The following interview was conducted in 1989, a few months after he left the Ramones. He called me and said he wanted to spill the beans. Since we’d been friends since 1976, I was happy to turn on the tape recorder and let him go—which he did for about ten hours.
DEUTSCHLAND UBER ALLES
My parents fought a lot. I don’t wanna get into that, but I remember it vividly—I mean I remember a lotta other crumby things, and some good things too—but I had a bad childhood.
What I did to compensate for it was to live in a total fantasy world. I grew up in Germany and when I went to school, I failed the first grade and never went back. Actually I tried to go back the next semester, all my friends were going to the second grade—and I had to make a left and go down the hallway—and they said, “Where ya goin’?”
I said, “I’m going home!”
That was in Munich, it was an American army school for the military people stationed there. We didn’t live right in the city, we lived on the outskirts, and there was some farmland and a lot of old bombed out houses and stuff. I’d wander around there and do things like swing on the swings—and I’d go into these intense fantasies—and imagine I was a fighter pilot.
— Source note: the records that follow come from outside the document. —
Lemma toLowerCase_kelvin s :
  toLowerCase (String (ascii_of_N 226) (String (ascii_of_N 132) (String (ascii_of_N 170) s)))
  = String "k" (toLowerCase s).
Proof. reflexivity. Qed.

Lemma code_eqb c n : (n < 256)%N -> (code c =? n)%N = true -> c = ascii_of_N n.
Proof.
  intros Hn H. apply N.eqb_eq in H. unfold code in H.
  rewrite <- H. symmetry. apply ascii_N_embedding.
Qed.

(** The three ways [toLowerCase] reads the start of a non-empty text. *)
Lemma toLowerCase_cases c s :
  (exists s', s = String (ascii_of_N 176) s' /\ c = ascii_of_N 196)
  \/ (exists s', s = String (ascii_of_N 132) (String (ascii_of_N 170) s')
                 /\ c = ascii_of_N 226)
  \/ toLowerCase (String c s) = String (lowerChar c) (toLowerCase s).
Proof.
  destruct s as [|d s]; [now right; right|].
  cbn [toLowerCase].
  destruct ((code c =? 196) && (code d =? 176))%N eqn:E1.
  - left. apply andb_prop in E1 as [Hc Hd].
    apply code_eqb in Hc; [|reflexivity]. apply code_eqb in Hd; [|reflexivity].
    subst. now exists s.
  - destruct s as [|e s]; [now right; right|].
    destruct ((code c =? 226) && (code d =? 132) && (code e =? 170))%N eqn:E2.
    + right; left. apply andb_prop in E2 as [E2 He]. apply andb_prop in E2 as [Hc Hd].
      apply code_eqb in Hc; [|reflexivity]. apply code_eqb in Hd; [|reflexivity].
      apply code_eqb in He; [|reflexivity]. subst. now exists s.
    + now right; right.
Qed.

(** Induction on a text along the steps of [toLowerCase]. *)
Lemma toLowerCase_ind (P : string -> Prop) :
  P "" ->
  (forall s, P s -> P (String (ascii_of_N 196) (String (ascii_of_N 176) s))) ->
  (forall s, P s ->
     P (String (ascii_of_N 226) (String (ascii_of_N 132) (String (ascii_of_N 170) s)))) ->
  (forall c s, toLowerCase (String c s) = String (lowerChar c) (toLowerCase s) ->
     P s -> P (String c s)) ->
  forall s, P s.
Proof.
  intros Hempty Hdotted Hkelvin Hchar.
  assert (Hall : forall n s, (String.length s <= n)%nat -> P s).
  { induction n as [|n IH]; intros s Hs.
    - destruct s; [exact Hempty | cbn in Hs; lia].
    - destruct s as [|c s]; [exact Hempty|].
      destruct (toLowerCase_cases c s) as [(s' & -> & ->)|[(s' & -> & ->)|Heq]].
      + apply Hdotted, IH. cbn in Hs. lia.
      + apply Hkelvin, IH. cbn in Hs. lia.
      + apply Hchar; [exact Heq|]. apply IH. cbn in Hs. lia. }
  intros s. now apply (Hall (String.length s)).
Qed.

Lemma toLowerCase_noUpper s : noUpper (toLowerCase s) = true.
Proof.
  induction s as [|s IH|s IH|c s Heq IH] using toLowerCase_ind.
  - reflexivity.
  - rewrite toLowerCase_dotted_I. cbn. exact IH.
  - rewrite toLowerCase_kelvin. cbn. exact IH.
  - rewrite Heq. cbn. now rewrite lowerChar_not_upper, IH.
Qed.

Lemma class_not_dash c : in_a_z_0_9 c = true -> Ascii.eqb c dash = false.
Proof.
  intros H. destruct (Ascii.eqb_spec c dash) as [->|]; [|reflexivity].
  discriminate H.
Qed.

Lemma isAlnum_lower c : isUpper c = false -> isAlnum c = in_a_z_0_9 c.
Proof. unfold isAlnum, in_a_z_0_9. now intros ->. Qed.

Lemma append_cons c s t : String c s +:+ t = String c (s +:+ t).
Proof. reflexivity. Qed.

Lemma append_empty_r s : s +:+ "" = s.
Proof. induction s as [|c s IH]; [reflexivity|]. now rewrite append_cons, IH. Qed.

Lemma append_assoc s1 s2 s3 : (s1 +:+ s2) +:+ s3 = s1 +:+ (s2 +:+ s3).
Proof.
  induction s1 as [|c s1 IH]; [reflexivity|]. now rewrite !append_cons, IH.
Qed.

Lemma dropTrailingDash_append x y :
  y <> "" -> dropTrailingDash (x +:+ y) = x +:+ dropTrailingDash y.
Proof.
  intros Hy. induction x as [|c x IH]; [reflexivity|].
  rewrite !append_cons.
  change (dropTrailingDash (String c (x +:+ y)))
    with (match x +:+ y with
          | EmptyString => if Ascii.eqb c dash then EmptyString else String c (x +:+ y)
          | String _ _ => String c (dropTrailingDash (x +:+ y))
          end).
  destruct (x +:+ y) eqn:E.
  - destruct x; simpl in E; [contradiction | discriminate].
  - now rewrite IH.
Qed.

Lemma pieces_nonempty word s : word <> "" -> pieces word s <> [].
Proof.
  revert word. induction s as [|c s IH]; intros word Hw; simpl.
  - destruct word; [contradiction | discriminate].
  - destruct (isAlnum c).
    + apply IH. destruct word; discriminate.
    + destruct word; [contradiction | discriminate].
Qed.

Lemma concat_cons sep w ws :
  ws <> [] -> String.concat sep (w :: ws) = w +:+ sep +:+ String.concat sep ws.
Proof. destruct ws; [contradiction | reflexivity]. Qed.

Lemma closedWord_snoc word c :
  in_a_z_0_9 c = true -> (word = "" \/ closedWord word) ->
  closedWord (word +:+ String c "").
Proof.
  intros Hc Hw. split.
  - destruct word; discriminate.
  - rewrite dropTrailingDash_append by discriminate.
    simpl. now rewrite (class_not_dash c Hc).
Qed.

Lemma runs_pieces s :
  noUpper s = true ->
  (forall word, closedWord word ->
     dropTrailingDash (word +:+ replaceRuns false s) = String.concat "-" (pieces word s))
  /\ (forall word, closedWord word ->
     dropTrailingDash (word +:+ "-" +:+ replaceRuns true s)
     = String.concat "-" (word :: pieces "" s)).
Proof.
  induction s as [|c s IH]; intros Hs.
  - split; intros word [Hne Hw].
    + simpl. rewrite append_empty_r, Hw. destruct word; [contradiction | reflexivity].
    + simpl. rewrite dropTrailingDash_append by discriminate.
      simpl. apply append_empty_r.
  - simpl in Hs. apply andb_prop in Hs as [Hc Hs].
    apply negb_true_iff in Hc.
    destruct (IH Hs) as [IHa IHb]. clear IH.
    split; intros word Hword.
    + cbn [pieces replaceRuns]. rewrite (isAlnum_lower c Hc). destruct (in_a_z_0_9 c) eqn:Ec.
      * change (String c (replaceRuns false s))
          with (String c "" +:+ replaceRuns false s).
        rewrite <- append_assoc. apply IHa. apply closedWord_snoc; auto.
      * destruct Hword as [Hne Hw]. destruct word as [|d word]; [contradiction|].
        cbn [flush app]. 
        change (String dash (replaceRuns true s)) with ("-" +:+ replaceRuns true s).
        apply IHb. split; [discriminate | exact Hw].
    + cbn [pieces replaceRuns]. rewrite (isAlnum_lower c Hc). destruct (in_a_z_0_9 c) eqn:Ec.
      * change ("" +:+ String c "") with (String c "").
        rewrite concat_cons by (apply pieces_nonempty; discriminate).
        rewrite <- (IHa (String c "")) by (apply (closedWord_snoc "" c Ec); now left).
        change (word +:+ "-" +:+ String c (replaceRuns false s))
          with (word +:+ "-" +:+ (String c "" +:+ replaceRuns false s)).
        rewrite <- append_assoc.
        rewrite dropTrailingDash_append by discriminate.
        now rewrite append_assoc.
      * cbn [flush app]. now apply IHb.
Qed.

Lemma runs_pieces_leading s :
  noUpper s = true ->
  dropTrailingDash (replaceRuns true s) = String.concat "-" (pieces "" s)
  /\ trimDashes (replaceRuns false s) = String.concat "-" (pieces "" s).
Proof.
  induction s as [|c s IH]; intros Hs; [split; reflexivity|].
  pose proof (runs_pieces s) as Hrp.
  simpl in Hs. apply andb_prop in Hs as [Hc Hs]. apply negb_true_iff in Hc.
  destruct (IH Hs) as [IHd IHc]. destruct (Hrp Hs) as [Ha _].
  assert (Hword : in_a_z_0_9 c = true ->
            dropTrailingDash (String c (replaceRuns false s))
            = String.concat "-" (pieces (String c "") s)).
  { intros Ec. apply (Ha (String c "")). apply (closedWord_snoc "" c Ec). now left. }
  split.
  - simpl. rewrite (isAlnum_lower c Hc). destruct (in_a_z_0_9 c) eqn:Ec; auto.
  - unfold trimDashes. simpl. rewrite (isAlnum_lower c Hc).
    destruct (in_a_z_0_9 c) eqn:Ec.
    + simpl. rewrite (class_not_dash c Ec). auto.
    + simpl. exact IHd.
Qed.

Lemma generateSlug_spec unitName unitNumber :
  generateSlug unitName unitNumber = slug_spec unitName unitNumber.
Proof.
  unfold generateSlug, slug_spec.
  apply runs_pieces_leading, toLowerCase_noUpper.
Qed.

End SlugFacts.

Example generateSlug_seed :
  generateSlug "Luxury Studio A1" "A1-001" = "luxury-studio-a1-a1-001"%string.
Proof. reflexivity. Qed.

Example generateSlug_punctuation :
  generateSlug "  --Sky  Tower!!" "#7 " = "sky-tower-7"%string.
Proof. reflexivity. Qed.

Example generateSlug_no_alphanumeric : generateSlug "!!" "--" = ""%string.
Proof. reflexivity. Qed.

(** The Kelvin sign lower-cases to [k]; the dotted capital I to [i] and a
    combining dot, which the slug drops. *)
Example generateSlug_kelvin :
  generateSlug (String (ascii_of_N 226) (String (ascii_of_N 132) (String (ascii_of_N 170) "")))
    "" = "k"%string.
Proof. reflexivity. Qed.

Example generateSlug_dotted_I :
  generateSlug (String (ascii_of_N 196) (String (ascii_of_N 176) "")) "7" = "i-7"%string.
Proof. reflexivity. Qed.

(** ** The repository primitives *)

Section RepoFacts.

Variable collate : ascii -> ascii -> bool.

Lemma In_take {A} (n : nat) (l : list A) x : In x (take n l) -> In x l.
Proof.
  intros H. rewrite <- (firstn_skipn n l). apply in_or_app. now left.
Qed.

Lemma In_drop {A} (n : nat) (l : list A) x : In x (drop n l) -> In x l.
Proof.
  intros H. rewrite <- (firstn_skipn n l). apply in_or_app. now right.
Qed.

Lemma find_In repo o r :
  In r (Repo.find collate repo o) ->
  In r (rows repo) /\ Repo.matches collate (FindManyOptions.where_ o) r = true.
Proof.
  unfold Repo.find. intros H.
  assert (Hs : In r (merge_sort (orderLe (FindManyOptions.order o))
                       (List.filter (Repo.matches collate (FindManyOptions.where_ o))
                          (rows repo)))).
  { destruct (FindManyOptions.take o) as [n|];
      [destruct (0 <? n); [apply In_take in H|]|];
      destruct (FindManyOptions.skip o); try apply In_drop in H; exact H. }
  apply (Permutation_in _ (merge_sort_Permutation _ _)) in Hs.
  now apply filter_In in Hs.
Qed.


(** What the acceptance of a [save] tells. *)
Lemma save_accepted repo entity now repo' saved :
  Repo.save collate repo entity now = inr (repo', saved) ->
  fitsColumns entity = true
  /\ existsb (fun r => textEq collate (unitNumber r) (unitNumber entity)) (rows repo)
     = false
  /\ saved = Repo.inserted repo entity now
  /\ repo' = {| rows := rows repo ++ [saved]; nextId := nextId repo + 1 |}.
Proof.
  unfold Repo.save. destruct (fitsColumns entity); [|discriminate]. cbn [negb].
  destruct (existsb _ _); [discriminate|]. intros [= <- <-]. now repeat split.
Qed.

Lemma save_when_accepted repo entity now :
  fitsColumns entity = true ->
  existsb (fun r => textEq collate (unitNumber r) (unitNumber entity)) (rows repo)
  = false ->
  Repo.save collate repo entity now
  = inr ({| rows := rows repo ++ [Repo.inserted repo entity now];
            nextId := nextId repo + 1 |}, Repo.inserted repo entity now).
Proof. unfold Repo.save. now intros -> ->. Qed.

Lemma orderLeb_total order a b :
  orderLeb order a b = true \/ orderLeb order b a = true.
Proof.
  induction order as [|[c d] order IH]; simpl; [now left|].
  destruct d.
  - rewrite <- (Qcompare_antisym (sortKey c a) (sortKey c b)).
    destruct (sortKey c a ?= sortKey c b)%Q; simpl; auto.
  - rewrite <- (Qcompare_antisym (sortKey c b) (sortKey c a)).
    destruct (sortKey c b ?= sortKey c a)%Q; simpl; auto.
Qed.

Lemma Qcompare_chain x y z :
  (x ?= y)%Q <> Gt -> (y ?= z)%Q <> Gt ->
  (x ?= z)%Q <> Gt
  /\ ((x ?= z)%Q = Eq -> (x ?= y)%Q = Eq /\ (y ?= z)%Q = Eq).
Proof.
  intros Hxy Hyz. apply Qle_alt in Hxy, Hyz. split.
  - apply Qle_alt. now apply Qle_trans with y.
  - intros Hxz. apply Qeq_alt in Hxz.
    assert (Hzx : (z <= x)%Q) by (apply Qle_lteq; right; now symmetry).
    split; apply Qeq_alt; apply Qle_antisym; auto.
    + now apply Qle_trans with z.
    + now apply Qle_trans with x.
Qed.

Lemma compare_step_trans (u v w : Q) (p q r : bool) :
  (p = true -> q = true -> r = true) ->
  match (u ?= v)%Q with Lt => true | Gt => false | Eq => p end = true ->
  match (v ?= w)%Q with Lt => true | Gt => false | Eq => q end = true ->
  match (u ?= w)%Q with Lt => true | Gt => false | Eq => r end = true.
Proof.
  intros Hpqr Huv Hvw.
  assert (Huv' : (u ?= v)%Q <> Gt) by (destruct (u ?= v)%Q; congruence).
  assert (Hvw' : (v ?= w)%Q <> Gt) by (destruct (v ?= w)%Q; congruence).
  destruct (Qcompare_chain u v w Huv' Hvw') as [Hle Heq].
  destruct (u ?= w)%Q eqn:E; [|reflexivity|congruence].
  destruct (Heq eq_refl) as [E1 E2]. rewrite E1 in Huv. rewrite E2 in Hvw. auto.
Qed.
I also lived in Pirmasens, which is a small town right on the French border. The German side of the border was called the Siegfried Line and the French side was the Maginot Line. I used to wander round in the old bunkers and look for war relics. I used to pick ‘em up all the time, like old helmets and gas masks and bayonets and machine gun belts. This went on for like a year and I started dealing these war relics—but I used to have fun with them too.
I’d always been fascinated by Nazi symbols—from finding them in the rubble in Germany. They were so glamorous. They were just so pretty. My parents were very upset by that.
One time my father said something fucking ridiculous. I had found a Luftwaffe sword that was beautiful, and I knew I could keep it or sell it for a fortune, like 80 marks. When I brought that home, my father got uptight and said something really sick, he said, “Can you imagine all our guys that died because of that?”
I thought, This guy is a real asshole. As if he really cared. I didn’t figure my father for any passions like that, about anything. And from that day on, he just became a total joke to me—and I stopped fearing him.